------ Source material
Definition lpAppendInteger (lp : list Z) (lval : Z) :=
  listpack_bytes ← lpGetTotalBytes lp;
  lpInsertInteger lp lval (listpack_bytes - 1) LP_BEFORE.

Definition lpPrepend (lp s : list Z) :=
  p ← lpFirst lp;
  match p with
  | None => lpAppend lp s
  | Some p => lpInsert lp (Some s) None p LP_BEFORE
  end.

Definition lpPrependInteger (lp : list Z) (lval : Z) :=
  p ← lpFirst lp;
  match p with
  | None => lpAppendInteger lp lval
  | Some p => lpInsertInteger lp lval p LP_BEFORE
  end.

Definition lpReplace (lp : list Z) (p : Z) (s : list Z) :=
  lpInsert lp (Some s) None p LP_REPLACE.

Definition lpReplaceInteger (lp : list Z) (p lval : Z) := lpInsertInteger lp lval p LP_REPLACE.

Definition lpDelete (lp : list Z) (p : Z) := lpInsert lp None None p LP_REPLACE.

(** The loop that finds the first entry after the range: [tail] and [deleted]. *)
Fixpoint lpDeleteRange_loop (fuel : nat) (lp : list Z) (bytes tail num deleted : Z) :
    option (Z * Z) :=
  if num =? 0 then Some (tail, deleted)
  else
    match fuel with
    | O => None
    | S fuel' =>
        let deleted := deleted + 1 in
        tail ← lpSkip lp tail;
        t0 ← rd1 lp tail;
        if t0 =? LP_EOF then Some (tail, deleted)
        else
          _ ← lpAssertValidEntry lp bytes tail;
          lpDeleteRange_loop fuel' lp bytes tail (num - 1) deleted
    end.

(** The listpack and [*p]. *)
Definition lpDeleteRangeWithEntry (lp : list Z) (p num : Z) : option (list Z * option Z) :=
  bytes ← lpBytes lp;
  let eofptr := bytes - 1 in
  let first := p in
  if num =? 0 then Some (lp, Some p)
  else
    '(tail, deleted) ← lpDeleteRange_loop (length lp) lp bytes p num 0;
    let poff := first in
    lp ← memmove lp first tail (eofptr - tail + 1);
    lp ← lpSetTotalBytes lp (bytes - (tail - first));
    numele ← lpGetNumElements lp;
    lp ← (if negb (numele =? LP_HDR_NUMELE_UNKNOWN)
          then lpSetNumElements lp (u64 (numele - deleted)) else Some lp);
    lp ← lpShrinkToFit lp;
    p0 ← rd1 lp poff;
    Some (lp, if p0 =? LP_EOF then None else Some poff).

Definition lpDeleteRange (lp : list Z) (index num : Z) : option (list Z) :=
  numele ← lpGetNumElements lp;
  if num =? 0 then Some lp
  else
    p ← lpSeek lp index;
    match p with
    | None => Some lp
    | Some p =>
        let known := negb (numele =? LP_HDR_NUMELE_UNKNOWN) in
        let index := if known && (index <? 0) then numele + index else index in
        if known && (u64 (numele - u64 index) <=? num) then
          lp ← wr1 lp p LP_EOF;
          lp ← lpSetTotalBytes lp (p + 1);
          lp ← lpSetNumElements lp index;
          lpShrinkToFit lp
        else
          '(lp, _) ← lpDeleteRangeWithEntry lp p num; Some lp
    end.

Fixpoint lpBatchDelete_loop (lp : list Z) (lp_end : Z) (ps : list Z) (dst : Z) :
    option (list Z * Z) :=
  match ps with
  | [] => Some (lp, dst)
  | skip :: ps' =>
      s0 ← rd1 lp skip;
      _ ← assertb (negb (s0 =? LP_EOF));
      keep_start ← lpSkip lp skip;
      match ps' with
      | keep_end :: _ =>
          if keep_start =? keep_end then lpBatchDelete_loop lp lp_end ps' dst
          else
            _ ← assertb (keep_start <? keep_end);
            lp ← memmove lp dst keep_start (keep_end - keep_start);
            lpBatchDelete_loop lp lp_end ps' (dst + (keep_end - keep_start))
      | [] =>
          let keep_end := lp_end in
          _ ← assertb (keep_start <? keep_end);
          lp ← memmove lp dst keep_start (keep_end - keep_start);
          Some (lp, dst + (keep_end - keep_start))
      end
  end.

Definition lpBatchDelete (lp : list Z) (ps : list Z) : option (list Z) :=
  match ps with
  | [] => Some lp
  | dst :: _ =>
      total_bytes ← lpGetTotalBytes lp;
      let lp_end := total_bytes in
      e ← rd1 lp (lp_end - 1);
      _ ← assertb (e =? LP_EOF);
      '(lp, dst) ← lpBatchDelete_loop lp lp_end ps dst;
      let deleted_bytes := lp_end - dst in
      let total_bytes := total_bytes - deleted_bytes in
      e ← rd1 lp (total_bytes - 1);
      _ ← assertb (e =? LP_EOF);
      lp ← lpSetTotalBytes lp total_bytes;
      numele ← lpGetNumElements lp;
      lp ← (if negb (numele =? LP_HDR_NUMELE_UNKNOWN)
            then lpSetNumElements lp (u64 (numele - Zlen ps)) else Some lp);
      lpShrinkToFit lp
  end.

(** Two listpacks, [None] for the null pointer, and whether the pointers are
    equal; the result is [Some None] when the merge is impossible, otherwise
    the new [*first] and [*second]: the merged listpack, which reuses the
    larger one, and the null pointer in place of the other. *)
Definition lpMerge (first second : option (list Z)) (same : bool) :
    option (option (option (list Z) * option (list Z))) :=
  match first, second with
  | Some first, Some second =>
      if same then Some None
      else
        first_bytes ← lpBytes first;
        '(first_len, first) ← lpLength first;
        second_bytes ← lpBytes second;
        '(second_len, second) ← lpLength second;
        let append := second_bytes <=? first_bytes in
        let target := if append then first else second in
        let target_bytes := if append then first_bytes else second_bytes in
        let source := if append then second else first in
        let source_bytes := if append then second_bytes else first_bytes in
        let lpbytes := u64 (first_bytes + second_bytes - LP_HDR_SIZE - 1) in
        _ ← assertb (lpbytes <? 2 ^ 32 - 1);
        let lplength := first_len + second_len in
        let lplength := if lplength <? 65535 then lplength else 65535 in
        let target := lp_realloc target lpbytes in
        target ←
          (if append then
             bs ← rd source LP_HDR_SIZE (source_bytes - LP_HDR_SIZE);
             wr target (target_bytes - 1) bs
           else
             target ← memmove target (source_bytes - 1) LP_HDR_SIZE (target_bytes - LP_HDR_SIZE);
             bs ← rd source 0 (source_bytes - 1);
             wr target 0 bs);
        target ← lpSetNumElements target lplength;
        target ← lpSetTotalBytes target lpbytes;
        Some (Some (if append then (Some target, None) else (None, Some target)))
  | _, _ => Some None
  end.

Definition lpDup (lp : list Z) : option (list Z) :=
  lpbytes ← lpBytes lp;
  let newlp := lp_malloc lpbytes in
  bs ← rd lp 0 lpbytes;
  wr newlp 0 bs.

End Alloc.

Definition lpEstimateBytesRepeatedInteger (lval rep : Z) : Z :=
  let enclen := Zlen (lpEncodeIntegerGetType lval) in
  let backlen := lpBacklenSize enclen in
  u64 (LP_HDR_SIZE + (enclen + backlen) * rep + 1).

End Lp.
------------
------ Source material
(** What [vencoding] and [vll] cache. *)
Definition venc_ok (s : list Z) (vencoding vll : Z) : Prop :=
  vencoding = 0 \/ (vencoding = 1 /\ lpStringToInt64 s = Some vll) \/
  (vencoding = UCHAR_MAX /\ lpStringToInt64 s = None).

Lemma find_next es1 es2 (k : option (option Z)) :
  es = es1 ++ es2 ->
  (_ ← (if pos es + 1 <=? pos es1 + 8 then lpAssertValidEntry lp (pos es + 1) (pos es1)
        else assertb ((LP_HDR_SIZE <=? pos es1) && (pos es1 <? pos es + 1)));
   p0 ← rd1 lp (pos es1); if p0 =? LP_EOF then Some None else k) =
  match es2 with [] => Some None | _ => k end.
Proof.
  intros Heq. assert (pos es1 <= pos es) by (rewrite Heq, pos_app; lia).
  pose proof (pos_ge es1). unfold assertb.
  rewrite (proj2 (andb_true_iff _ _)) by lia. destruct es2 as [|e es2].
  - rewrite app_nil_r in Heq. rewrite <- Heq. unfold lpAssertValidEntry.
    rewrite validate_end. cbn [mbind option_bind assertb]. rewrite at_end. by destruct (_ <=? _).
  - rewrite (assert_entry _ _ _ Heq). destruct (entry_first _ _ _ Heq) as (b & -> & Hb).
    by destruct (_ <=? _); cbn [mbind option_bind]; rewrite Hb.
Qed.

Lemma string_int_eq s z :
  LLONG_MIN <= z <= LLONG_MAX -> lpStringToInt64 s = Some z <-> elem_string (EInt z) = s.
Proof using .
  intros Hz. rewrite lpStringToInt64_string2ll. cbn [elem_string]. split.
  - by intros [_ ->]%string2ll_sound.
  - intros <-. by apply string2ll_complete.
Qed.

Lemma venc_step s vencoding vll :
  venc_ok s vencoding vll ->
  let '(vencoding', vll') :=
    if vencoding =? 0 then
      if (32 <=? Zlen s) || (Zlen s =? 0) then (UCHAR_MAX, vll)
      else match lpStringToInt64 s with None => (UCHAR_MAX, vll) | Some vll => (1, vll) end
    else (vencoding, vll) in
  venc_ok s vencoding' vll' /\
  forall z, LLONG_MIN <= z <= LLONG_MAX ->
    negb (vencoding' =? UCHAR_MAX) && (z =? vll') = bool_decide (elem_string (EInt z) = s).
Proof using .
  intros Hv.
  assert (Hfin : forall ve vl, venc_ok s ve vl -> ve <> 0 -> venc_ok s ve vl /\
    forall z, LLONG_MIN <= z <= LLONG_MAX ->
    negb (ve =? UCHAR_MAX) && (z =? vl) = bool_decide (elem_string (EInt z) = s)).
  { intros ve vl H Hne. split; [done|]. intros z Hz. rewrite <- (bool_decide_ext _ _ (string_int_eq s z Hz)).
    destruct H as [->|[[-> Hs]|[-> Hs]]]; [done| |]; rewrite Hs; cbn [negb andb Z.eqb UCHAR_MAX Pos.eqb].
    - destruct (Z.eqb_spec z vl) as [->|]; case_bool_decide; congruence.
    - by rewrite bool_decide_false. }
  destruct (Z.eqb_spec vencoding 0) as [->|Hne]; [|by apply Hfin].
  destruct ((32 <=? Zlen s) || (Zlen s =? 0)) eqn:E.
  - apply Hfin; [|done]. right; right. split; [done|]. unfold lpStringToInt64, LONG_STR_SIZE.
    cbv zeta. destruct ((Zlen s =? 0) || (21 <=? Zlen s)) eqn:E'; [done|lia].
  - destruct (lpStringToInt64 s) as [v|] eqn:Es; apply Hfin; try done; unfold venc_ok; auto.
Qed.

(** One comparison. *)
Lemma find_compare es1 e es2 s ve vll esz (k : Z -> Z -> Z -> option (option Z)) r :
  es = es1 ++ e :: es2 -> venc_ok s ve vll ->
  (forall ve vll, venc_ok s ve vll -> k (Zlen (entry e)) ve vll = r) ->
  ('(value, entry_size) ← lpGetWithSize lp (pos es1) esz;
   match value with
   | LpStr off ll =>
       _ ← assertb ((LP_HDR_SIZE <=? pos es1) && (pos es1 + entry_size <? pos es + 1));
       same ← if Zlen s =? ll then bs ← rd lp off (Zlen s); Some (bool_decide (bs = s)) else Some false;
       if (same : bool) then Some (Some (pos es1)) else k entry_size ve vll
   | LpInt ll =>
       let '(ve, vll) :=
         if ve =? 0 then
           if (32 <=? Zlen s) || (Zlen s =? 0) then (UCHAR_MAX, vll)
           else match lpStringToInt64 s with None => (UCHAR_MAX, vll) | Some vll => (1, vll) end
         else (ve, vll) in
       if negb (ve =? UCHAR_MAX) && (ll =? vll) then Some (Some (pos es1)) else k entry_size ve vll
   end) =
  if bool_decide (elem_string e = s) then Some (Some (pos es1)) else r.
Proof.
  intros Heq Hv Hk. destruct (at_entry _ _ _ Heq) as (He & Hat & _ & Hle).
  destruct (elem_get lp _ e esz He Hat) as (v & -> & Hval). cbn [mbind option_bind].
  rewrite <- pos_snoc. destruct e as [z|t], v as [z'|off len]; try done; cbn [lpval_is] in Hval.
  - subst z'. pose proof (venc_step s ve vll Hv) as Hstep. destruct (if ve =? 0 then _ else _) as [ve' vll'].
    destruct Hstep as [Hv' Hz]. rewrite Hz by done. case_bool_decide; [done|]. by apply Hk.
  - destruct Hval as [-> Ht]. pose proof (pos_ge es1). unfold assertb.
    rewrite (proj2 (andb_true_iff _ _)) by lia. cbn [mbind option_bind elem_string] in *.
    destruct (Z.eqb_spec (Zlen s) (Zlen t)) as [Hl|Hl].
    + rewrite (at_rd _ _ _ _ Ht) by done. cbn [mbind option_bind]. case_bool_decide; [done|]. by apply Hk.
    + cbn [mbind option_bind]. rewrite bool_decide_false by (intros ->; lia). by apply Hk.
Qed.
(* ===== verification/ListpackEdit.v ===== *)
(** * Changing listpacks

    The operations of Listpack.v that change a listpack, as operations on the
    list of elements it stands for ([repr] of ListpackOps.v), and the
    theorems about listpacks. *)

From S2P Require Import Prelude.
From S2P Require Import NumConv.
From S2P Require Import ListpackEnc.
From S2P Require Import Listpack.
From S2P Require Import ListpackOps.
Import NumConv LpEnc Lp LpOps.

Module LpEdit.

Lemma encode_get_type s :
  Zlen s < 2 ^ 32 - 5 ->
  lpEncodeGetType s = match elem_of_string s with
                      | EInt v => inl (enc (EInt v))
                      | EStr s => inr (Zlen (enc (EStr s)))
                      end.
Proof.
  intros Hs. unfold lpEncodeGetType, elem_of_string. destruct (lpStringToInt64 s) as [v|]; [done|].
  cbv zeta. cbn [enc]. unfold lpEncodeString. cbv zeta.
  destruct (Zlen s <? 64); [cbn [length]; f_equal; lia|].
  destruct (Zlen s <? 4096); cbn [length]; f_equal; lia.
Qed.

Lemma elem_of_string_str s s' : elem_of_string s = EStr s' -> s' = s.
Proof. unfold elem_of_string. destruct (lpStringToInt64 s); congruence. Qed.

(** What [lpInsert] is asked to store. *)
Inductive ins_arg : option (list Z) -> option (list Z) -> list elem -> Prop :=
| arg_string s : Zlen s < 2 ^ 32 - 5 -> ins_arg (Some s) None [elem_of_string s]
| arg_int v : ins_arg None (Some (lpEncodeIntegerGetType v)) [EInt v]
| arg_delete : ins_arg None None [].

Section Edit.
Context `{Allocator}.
------------
------ Source material
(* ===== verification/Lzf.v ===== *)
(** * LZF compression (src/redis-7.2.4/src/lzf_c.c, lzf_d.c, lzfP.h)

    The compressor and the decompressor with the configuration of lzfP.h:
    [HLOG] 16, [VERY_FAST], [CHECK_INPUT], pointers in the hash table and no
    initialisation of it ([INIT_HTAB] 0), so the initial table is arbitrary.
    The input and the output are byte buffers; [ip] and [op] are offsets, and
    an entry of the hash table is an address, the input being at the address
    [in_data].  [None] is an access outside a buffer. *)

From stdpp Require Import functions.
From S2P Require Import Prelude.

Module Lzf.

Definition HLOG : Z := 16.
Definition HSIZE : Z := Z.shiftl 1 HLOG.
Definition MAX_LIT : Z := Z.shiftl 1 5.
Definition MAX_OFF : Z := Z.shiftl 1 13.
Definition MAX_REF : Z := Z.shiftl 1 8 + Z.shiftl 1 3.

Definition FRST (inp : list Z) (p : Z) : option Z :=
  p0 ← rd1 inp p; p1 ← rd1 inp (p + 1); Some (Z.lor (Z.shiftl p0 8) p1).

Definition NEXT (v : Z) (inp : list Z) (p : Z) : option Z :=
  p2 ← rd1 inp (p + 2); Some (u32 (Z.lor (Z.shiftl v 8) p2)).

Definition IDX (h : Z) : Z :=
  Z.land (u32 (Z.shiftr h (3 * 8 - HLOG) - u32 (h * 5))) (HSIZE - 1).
------------
## Your task
Quote the listing above, but only from the line that shows "Module Lzf." through the line that shows "Definition MAX_REF : Z".

## Solution
Module Lzf.

Definition HLOG : Z := 16.
Definition HSIZE : Z := Z.shiftl 1 HLOG.
Definition MAX_LIT : Z := Z.shiftl 1 5.
Definition MAX_OFF : Z := Z.shiftl 1 13.
Definition MAX_REF : Z := Z.shiftl 1 8 + Z.shiftl 1 3.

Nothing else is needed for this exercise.